• Welcome to TechPowerUp Forums, Guest! Please check out our forum guidelines for info related to our community.

NVIDIA's Dominance Challenged as Largest AI Lab Adopts Google TPUs

AleksandarK

News Editor
Staff member
Joined
Aug 19, 2017
Messages
3,260 (1.13/day)
NVIDIA's AI hardware dominance is challenged as the world's leading AI lab, OpenAI, taps into Google TPU hardware, showing significant efforts to move away from single-vendor solutions. In June 2025, OpenAI began leasing Google Cloud's Tensor Processing Units to handle ChatGPT's increasing inference workload. This is the first time OpenAI has relied on non-NVIDIA chips in large-scale production. Until recently, NVIDIA GPUs powered both model training and inference for OpenAI's products. Training large language models on those cards remains costly, but it was a periodic process. Inference, by contrast, runs continuously and carries its own substantial expense. ChatGPT now serves more than 100 million daily active users, including 25 million paid subscribers. Inference operations account for nearly half of OpenAI's estimated $40 billion annual compute budget. Google's TPUs, like v6e "Trillium" provide a more cost-effective solution for steady-state inference, as they are designed specifically for high throughput and low latency.

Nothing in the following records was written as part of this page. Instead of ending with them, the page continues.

(* ===== verification/CompactionPass.v ===== *)
(** * CompactionPass: one background pass and the queue it comes from

    [runCompaction] of [runtime/runtime.go] as a program over the calls it
    makes, with every reply the environment's; [enqueueCompaction] and the
    workers as a transition system over the pending set and the channel. *)

From S2P Require Import Prelude Errors Manifest Prog.

(** ** The calls of a pass *)

Inductive op : Set -> Type :=
  | Database : op (option goerror)              (* r.database *)
  | ReleaseDatabase : op unit
  | PendingDelete : op unit                     (* r.compactPending.Delete *)
  | ReadManifest : op (res goerror (list file * bool))
  | AcquireCompaction : op (option goerror)     (* r.compactionLeases.AcquireKey *)
  | ReleaseCompaction : op (option goerror)
  | CompactManifest (files : list file) : op (res goerror (list file * list file))
  | AcquireWrite : op (option goerror)          (* r.leases.Acquire *)
  | ReleaseWrite : op (option goerror)
  | WriteManifest (files : list file) : op (option goerror)
  | DeleteFiles (files : list file) : op (option goerror)
  | Metric (counters : list string) : op unit
  | CountPass : op Z                            (* r.compactPasses.Add(1) *)
  | CollectGarbage : op (option goerror).       (* entry.vfs.GC *)

Abbreviation P := (prog op unit).

Definition skip : P := mret tt.

(** After a successful manifest update. *)
Definition cleanup (sources : list file) : P :=
  invoke (DeleteFiles sources);;
  invoke (Metric ["Compactions"; "CompactedLevels"]);;
  n ← invoke CountPass;
  if Z.rem n 16 =? 0 then invoke CollectGarbage;; skip else skip.

(** The manifest update, under the write lease. *)
Definition updateManifest (files merged sources : list file) : P :=
  err ← invoke AcquireWrite;
  match err with
  | Some _ => skip
  | None =>
      r ← invoke ReadManifest;
      match r with
      | Err _ => invoke ReleaseWrite;; invoke (Metric ["CompactionFailures"])
      | Ok (base, baseOK) =>
          let base := if (baseOK : bool) then base else files in
          err ← invoke (WriteManifest (applyManifestDelta base merged sources));
          invoke ReleaseWrite;;
          match err with
          | Some _ => invoke (Metric ["CompactionFailures"])
          | None => cleanup sources
          end
      end
  end.

(** The merge, under the compaction lease. *)
Definition merge (files : list file) : P :=
  r ← invoke (CompactManifest files);
  match r with
  | Err _ => invoke (Metric ["CompactionFailures"])
  | Ok ([], _) => skip
  | Ok (merged, sources) => updateManifest files merged sources
  end.

Definition pass : P :=
  r ← invoke ReadManifest;
  match r with
  | Err _ | Ok (_, false) | Ok ([], true) => skip
  | Ok (files, true) =>
      err ← invoke AcquireCompaction;
      match err with
      | Some _ => skip
      | None => merge files;; invoke ReleaseCompaction;; skip
      end
  end.

Definition runCompaction : P :=
  err ← invoke Database;
  (match err with
   | Some _ => skip
   | None => pass;; invoke ReleaseDatabase
   end);;
  invoke PendingDelete.

(** ** The protocol of a pass *)

Inductive write_lease := NotTaken | Taken | GivenBack.

Record pass_state := mkPass {
  entry : bool;                              (* the database entry is referenced *)
  lock : bool;                               (* the compaction lease is held *)
  wlease : write_lease;
  snapshot : list file;                      (* the manifest the pass started from *)
  delta : option (list file * list file);    (* merged files, sources *)
  current : option (list file);              (* the manifest read under the write lease *)
  indexed : bool;                            (* the new manifest is stored *)
  cleared : bool;                            (* the pending mark is gone *)
}.

Definition fresh_pass : pass_state := mkPass false false NotTaken [] None None false false.

Definition set_lock s b := mkPass (entry s) b (wlease s) (snapshot s) (delta s) (current s) (indexed s) (cleared s).
Definition set_wlease s l := mkPass (entry s) (lock s) l (snapshot s) (delta s) (current s) (indexed s) (cleared s).
Definition set_entry s b := mkPass b (lock s) (wlease s) (snapshot s) (delta s) (current s) (indexed s) (cleared s).

(** Storage is touched only between taking and dropping the reference; the
    chain is merged only under the compaction lease; the manifest is replaced
    only under the write lease, by the merge's delta applied to the manifest
    read under that lease (or the pass's own, if there is none); files are
    deleted only when the new manifest is stored and the write lease is given
    back, and only the merge's sources; the pending mark goes last. *)
Definition pass_protocol : monitor op pass_state := fun R o s =>
  match o in op R return R -> option pass_state with
  | Database => fun r =>
      if entry s then None else Some (match r with None => set_entry s true | Some _ => s end)
  | ReleaseDatabase => fun _ =>
      if entry s && negb (lock s) then Some (set_entry s false) else None
  | PendingDelete => fun _ =>
      if entry s || cleared s then None
      else Some (mkPass false (lock s) (wlease s) (snapshot s) (delta s) (current s) (indexed s) true)
  | ReadManifest => fun r =>
      if negb (entry s) then None else
      Some (match r, wlease s with
            | Ok (fs, ok), Taken =>
                mkPass (entry s) (lock s) Taken (snapshot s) (delta s)
                  (Some (if (ok : bool) then fs else snapshot s)) (indexed s) (cleared s)
            | Ok (fs, _), _ =>
                mkPass (entry s) (lock s) (wlease s) fs (delta s) (current s) (indexed s) (cleared s)
            | Err _, _ => s
            end)
  | AcquireCompaction => fun r =>
      if entry s && negb (lock s)
      then Some (match r with None => set_lock s true | Some _ => s end) else None
  | ReleaseCompaction => fun _ =>
      match lock s, wlease s with
      | true, NotTaken | true, GivenBack => Some (set_lock s false)
      | _, _ => None
      end
  | CompactManifest fs => fun r =>
      if lock s && bool_decide (fs = snapshot s) then
        Some (match r with
              | Ok d => mkPass (entry s) (lock s) (wlease s) (snapshot s) (Some d) (current s) (indexed s) (cleared s)
              | Err _ => s
              end)
      else None
  | AcquireWrite => fun r =>
      match lock s, wlease s, delta s with
      | true, NotTaken, Some (_ :: _, _) =>
          Some (match r with None => set_wlease s Taken | Some _ => s end)
      | _, _, _ => None
      end
  | ReleaseWrite => fun _ =>
      match wlease s with Taken => Some (set_wlease s GivenBack) | _ => None end
  | WriteManifest fs => fun r =>
      match wlease s, delta s, current s with
      | Taken, Some (merged, sources), Some base =>
          if bool_decide (fs = applyManifestDelta base merged sources) then
            Some (mkPass (entry s) (lock s) Taken (snapshot s) (delta s) (current s)
                    (match r with None => true | Some _ => false end) (cleared s))
          else None
      | _, _, _ => None
      end
  | DeleteFiles fs => fun _ =>
      match lock s, wlease s, indexed s, delta s with
      | true, GivenBack, true, Some (_, sources) =>
          if bool_decide (fs = sources) then Some s else None
      | _, _, _, _ => None
      end
  | CollectGarbage => fun _ =>
      match lock s, wlease s with true, GivenBack => Some s | _, _ => None end
  | Metric _ => fun _ => Some s
  | CountPass => fun _ => Some s
  end.

Ltac explore_pass :=
  repeat (cbn;
    match goal with
    | |- forall _ : unit, _ => intros _
    | |- forall _ : option goerror, _ => intros [?|]
    | |- forall _ : res goerror (list file * bool), _ => intros [[[|? ?] []]|?]
    | |- forall _ : res goerror (list file * list file), _ => intros [[[|? ?] ?]|?]
    | |- forall _ : Z, _ => intros ?
    | |- context [bool_decide (?x = ?x)] => rewrite (bool_decide_true (x = x)) by reflexivity
    | |- safe _ ((if ?b then _ else _) ≫= _) _ _ => destruct b
    | |- context [if ?b then _ else _] => destruct b eqn:?
    end).


(** ** The queue of pending passes *)

Definition queueCapacity : nat := 256.

(** [compactPending], the writers between [LoadOrStore] and the send, the
    channel, and the passes the workers run. *)
Record queue := mkQueue {
  pending : gset string;
  marking : list string;
  channel : list string;
  running : list string;
}.

Inductive queue_step : queue -> queue -> Prop :=
  (* enqueueCompaction up to LoadOrStore: the key was not pending *)
  | StepMark q key (files : list (option file)) threshold :
      ManifestNeedsCompaction files threshold = true -> key ∉ pending q ->
      queue_step q (mkQueue ({[key]} ∪ pending q) (key :: marking q) (channel q) (running q))
  (* the send succeeds, or the channel is full and the mark is dropped *)
  | StepSend q key ms ms' :
      marking q = ms ++ key :: ms' -> (length (channel q) < queueCapacity)%nat ->
      queue_step q (mkQueue (pending q) (ms ++ ms') (channel q ++ [key]) (running q))
  | StepDrop q key ms ms' :
      marking q = ms ++ key :: ms' -> (queueCapacity <= length (channel q))%nat ->
      queue_step q (mkQueue (pending q ∖ {[key]}) (ms ++ ms') (channel q) (running q))
  (* a worker takes a job; runCompaction ends by deleting the mark *)
  | StepTake q key ks :
      channel q = key :: ks ->
      queue_step q (mkQueue (pending q) (marking q) ks (key :: running q))
  | StepDone q key rs rs' :
      running q = rs ++ key :: rs' ->
      queue_step q (mkQueue (pending q ∖ {[key]}) (marking q) (channel q) (rs ++ rs')).

Inductive queue_reachable : queue -> Prop :=
  | queue_start : queue_reachable (mkQueue ∅ [] [] [])
  | queue_next q q' : queue_reachable q -> queue_step q q' -> queue_reachable q'.

Definition jobs (q : queue) : list string := marking q ++ channel q ++ running q.

Lemma NoDup_drop (key : string) (xs ys zs : list string) :
  xs ≡ₚ key :: ys -> NoDup (xs ++ zs) ->
  NoDup (ys ++ zs) /\ key ∉ ys ++ zs.
Proof. intros Hp. rewrite Hp. cbn. rewrite NoDup_cons. tauto. Qed.

(** However writers and workers interleave, a database has at most one pass
    that is being queued, queued or running; it is marked pending exactly while
    it has one, so a finished or dropped pass never blocks the next; and the
    channel never holds more than its capacity. *)
Theorem compaction_queue_invariant (q : queue) (Hq : queue_reachable q) :
  NoDup (jobs q) /\ (forall key, key ∈ pending q <-> key ∈ jobs q) /\
  (length (channel q) <= queueCapacity)%nat.
Proof.
  induction Hq as [|q q' _ (Hnd & Hp & Hc) Hs].
  { split_and!; [constructor|set_solver|cbn; lia]. }
  unfold jobs in *.
  inversion Hs as [q0 key files th Hneed Hk|q0 key ms ms' Hm Hlen|q0 key ms ms' Hm Hlen
    |q0 key ks Hch|q0 key rs rs' Hr]; subst; cbn [pending marking channel running].
  - split_and!; [|set_solver|done]. cbn. apply NoDup_cons. split; [|done]. by rewrite <- Hp.
  - rewrite Hm in Hnd, Hp.
    assert (Hperm : (ms ++ ms') ++ (channel q ++ [key]) ++ running q
                    ≡ₚ (ms ++ key :: ms') ++ channel q ++ running q) by solve_Permutation.
    rewrite Hperm, length_app. cbn. split_and!; [done| |lia].
    intros k. by rewrite Hperm.
  - rewrite Hm in Hnd, Hp.
    assert (Hperm : (ms ++ key :: ms') ++ channel q ++ running q
                    ≡ₚ key :: (ms ++ ms') ++ channel q ++ running q) by solve_Permutation.
    rewrite Hperm in Hnd. apply NoDup_cons in Hnd as [Hk Hnd]. split_and!; [done| |done].
    intros k. rewrite elem_of_difference, Hp, Hperm. set_solver.
  - rewrite Hch in Hnd, Hp, Hc.
    assert (Hperm : marking q ++ ks ++ key :: running q
                    ≡ₚ marking q ++ (key :: ks) ++ running q) by solve_Permutation.
    rewrite Hperm. cbn in Hc. split_and!; [done| |lia]. intros k. by rewrite Hperm.
  - rewrite Hr in Hnd, Hp.
    assert (Hperm : marking q ++ channel q ++ rs ++ key :: rs'
                    ≡ₚ key :: marking q ++ channel q ++ rs ++ rs') by solve_Permutation.
    rewrite Hperm in Hnd. apply NoDup_cons in Hnd as [Hk Hnd]. split_and!; [done| |done].
    intros k. rewrite elem_of_difference, Hp, Hperm. set_solver.
Qed.

(** Database "a" is being compacted while "b" waits. *)
Definition busyQueue : queue := mkQueue ({["b"]} ∪ ({["a"]} ∪ ∅)) [] ["b"] ["a"].

Lemma busyQueue_reachable : queue_reachable busyQueue.
Proof.
  assert (Hneed : ManifestNeedsCompaction [Some (mkFile 0 1 1 1 1); Some (mkFile 0 2 2 1 1)] 1 = true)
    by reflexivity.
  assert (Hroom : (0 < queueCapacity)%nat) by (unfold queueCapacity; lia).
  set (p := {["a"]} ∪ ∅ : gset string).
  assert (Hb : "b" ∉ p) by set_solver.
  pose proof (queue_next _ _ queue_start
    (StepMark (mkQueue ∅ [] [] []) "a" _ _ Hneed (not_elem_of_empty _))) as H1.
  pose proof (queue_next _ _ H1 (StepSend (mkQueue p ["a"] [] []) "a" [] [] eq_refl Hroom)) as H2.
  pose proof (queue_next _ _ H2 (StepTake (mkQueue p [] ["a"] []) "a" [] eq_refl)) as H3.
  pose proof (queue_next _ _ H3 (StepMark (mkQueue p [] [] ["a"]) "b" _ _ Hneed Hb)) as H4.
  exact (queue_next _ _ H4
    (StepSend (mkQueue ({["b"]} ∪ p) ["b"] [] ["a"]) "b" [] [] eq_refl Hroom)).
Qed.

Lemma compaction_queue_invariant_witness : NoDup (jobs busyQueue).
Proof. exact (proj1 (compaction_queue_invariant busyQueue busyQueue_reachable)). Defined.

Beyond cost savings, this decision reflects OpenAI's desire to reduce reliance on any single vendor. Microsoft Azure has been its primary cloud provider since early investments and collaborations. However, GPU supply shortages and price fluctuations exposed a weakness in relying too heavily on a single source. By adding Google Cloud to its infrastructure mix, OpenAI gains greater flexibility, avoids vendor lock-in, and can scale more smoothly during usage peaks. For Google, winning OpenAI as a TPU customer offers strong validation for its in-house chip development. TPUs were once reserved almost exclusively for internal projects such as powering the Gemini model. Now, they are attracting leading organizations like Apple and Anthropic. Note that, beyond v6e inference, Google also designs TPUs for training (yet-to-be-announced v6p), which means companies can scale their entire training runs on Google's infrastructure on demand.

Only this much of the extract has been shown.